Across the listing below, count the lines with "httpCode" in them. Write nothing but the number.

(Materials provided)
----

(** The whole call: what the preflight checks leave is sent to every supervisor. *)
Inductive multicall_ValidateAccessList (v : visit) (sup : supervisors) (now : nat -> Z) (s : commonInteropStrategy)
    (l : list string) : option error -> Prop :=
| mv_preflight err : preflightChecksAndCleanupAccessList v s l = Returns (inr err) ->
    multicall_ValidateAccessList v sup now s l err
| mv_asked l' answers st err : preflightChecksAndCleanupAccessList v s l = Returns (inl l') ->
    Forall2 (fun url r => exists i code, performCheckAccessListOp v sup (now i) l' url = Returns (code, r)) (cs_urls s) answers ->
    rtc (mc_step v answers) (mc_init (length (cs_urls s))) st -> mc_request st = Done err ->
    multicall_ValidateAccessList v sup now s l err.

(** ** A healthy supervisor in turn *)

Record healthAwareBackend : Type := mkHealthAware {
  hb_url : string;
  hb_lastUnhealthy : option Z;         (** [None]: the zero time *)
  hb_unhealthinessTimeout : Z;
}.

Definition NewHealthAwareBackend (url : string) (timeout : Z) : healthAwareBackend := mkHealthAware url None timeout.

Definition hb_IsHealthy (now : Z) (b : healthAwareBackend) : bool :=
  match hb_lastUnhealthy b with
  | None => true
  | Some last => if hb_unhealthinessTimeout b <=? 0 then true else hb_unhealthinessTimeout b <? now - last
  end.

Definition hb_MarkUnhealthy (now : Z) (b : healthAwareBackend) : healthAwareBackend :=
  mkHealthAware (hb_url b) (Some now) (hb_unhealthinessTimeout b).

(** The error has been parsed by the call, and is parsed again. *)
Definition hb_Validate (v : visit) (sup : supervisors) (now : Z) (l : list string) (b : healthAwareBackend)
    : outcome (Z * option error) :=
  let! r := performCheckAccessListOp v sup now l (hb_url b) in
  match snd r with
  | None => Returns (fst r, None)
  | Some p => let! p := ParseInteropError v (OtherError (ERPC p)) in Returns (fst r, Some (ERPC p))
  end.

(** A backend is referred to by its position. *)
Record loadBalancingBuffer : Type := mkBuffer { lb_backends : list healthAwareBackend; lb_current : nat }.

Definition NewLoadBalancingBuffer (urls : list string) (timeout : Z) : loadBalancingBuffer :=
  mkBuffer (map (fun url => NewHealthAwareBackend url timeout) urls) 0.

Definition Size (b : loadBalancingBuffer) : nat := length (lb_backends b).

Definition GetBackend (b : loadBalancingBuffer) : outcome nat :=
  if (lb_current b <? length (lb_backends b))%nat then Returns (lb_current b) else Panics "index out of range".

Definition NextBackend (b : loadBalancingBuffer) : outcome (nat * loadBalancingBuffer) :=
  if (length (lb_backends b) =? 0)%nat then Panics "integer divide by zero"
  else
    let i := (S (lb_current b) mod length (lb_backends b))%nat in
    Returns (i, mkBuffer (lb_backends b) i).

Record healthAwareStrategy : Type := mkHealthAwareStrategy {
  ha_common : commonInteropStrategy;
  ha_backends : loadBalancingBuffer;
}.

Definition NewHealthAwareLoadBalancingStrategy (urls : list string) (timeout : Z) (opts : list commonStrategyOpt)
    : healthAwareStrategy :=
  mkHealthAwareStrategy (NewCommonInteropStrategy urls opts) (NewLoadBalancingBuffer urls timeout).

(** The attempts; [clk] is read by each of them for the health, for the call and for the mark. *)
Fixpoint ha_attempts (v : visit) (sup : supervisors) (clk : nat -> Z) (l : list string) (retries tick : nat) (backend : nat)
    (b : loadBalancingBuffer) : outcome (option error * loadBalancingBuffer) :=
  match retries with
  | O => let! p := ParseInteropError v (OtherError (ENew "no healthy supervisor backends found")) in Returns (Some (ERPC p), b)
  | S retries =>
      match lb_backends b !! backend with
      | None => Panics "index out of range"
      | Some hb =>
          if negb (hb_IsHealthy (clk tick) hb) then
            let! n := NextBackend b in
            ha_attempts v sup clk l retries (S (S (S tick))) (fst n) (snd n)
          else
            let! r := hb_Validate v sup (clk (S tick)) l hb in
            match r with
            | (_, None) => Returns (None, b)
            | (httpCode, Some err) =>
                if 500 <=? httpCode then
                  let b := mkBuffer (<[backend := hb_MarkUnhealthy (clk (S (S tick))) hb]> (lb_backends b)) (lb_current b) in
                  let! n := NextBackend b in
                  ha_attempts v sup clk l retries (S (S (S tick))) (fst n) (snd n)
                else Returns (Some err, b)
            end
      end
  end.

(** The deferred move to the next backend runs whatever the outcome. *)
Definition healthAware_ValidateAccessList (v : visit) (sup : supervisors) (clk : nat -> Z) (l : list string)
    (s : healthAwareStrategy) : outcome (option error * healthAwareStrategy) :=
  let! r := (let! p := preflightChecksAndCleanupAccessList v (ha_common s) l in
             match p with
             | inr err => Returns (err, ha_backends s)
             | inl l =>
                 let! i := GetBackend (ha_backends s) in
                 ha_attempts v sup clk l (Size (ha_backends s)) 0 i (ha_backends s)
             end : outcome (option error * loadBalancingBuffer)) in
  let! n := NextBackend (snd r) in
  Returns (fst r, mkHealthAwareStrategy (ha_common s) (snd n)).

(** ** The strategies as the server uses them *)

Definition firstSupervisor_strategy (v : visit) (sup : supervisors) (now : Z) : InteropStrategy commonInteropStrategy :=
  fun l s => let! err := firstSupervisor_ValidateAccessList v sup now s l in Returns (err, s).

Definition healthAware_strategy (v : visit) (sup : supervisors) (clk : nat -> Z) : InteropStrategy healthAwareStrategy :=
  fun l s => healthAware_ValidateAccessList v sup clk l s.

End access.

----

(Finished task) 2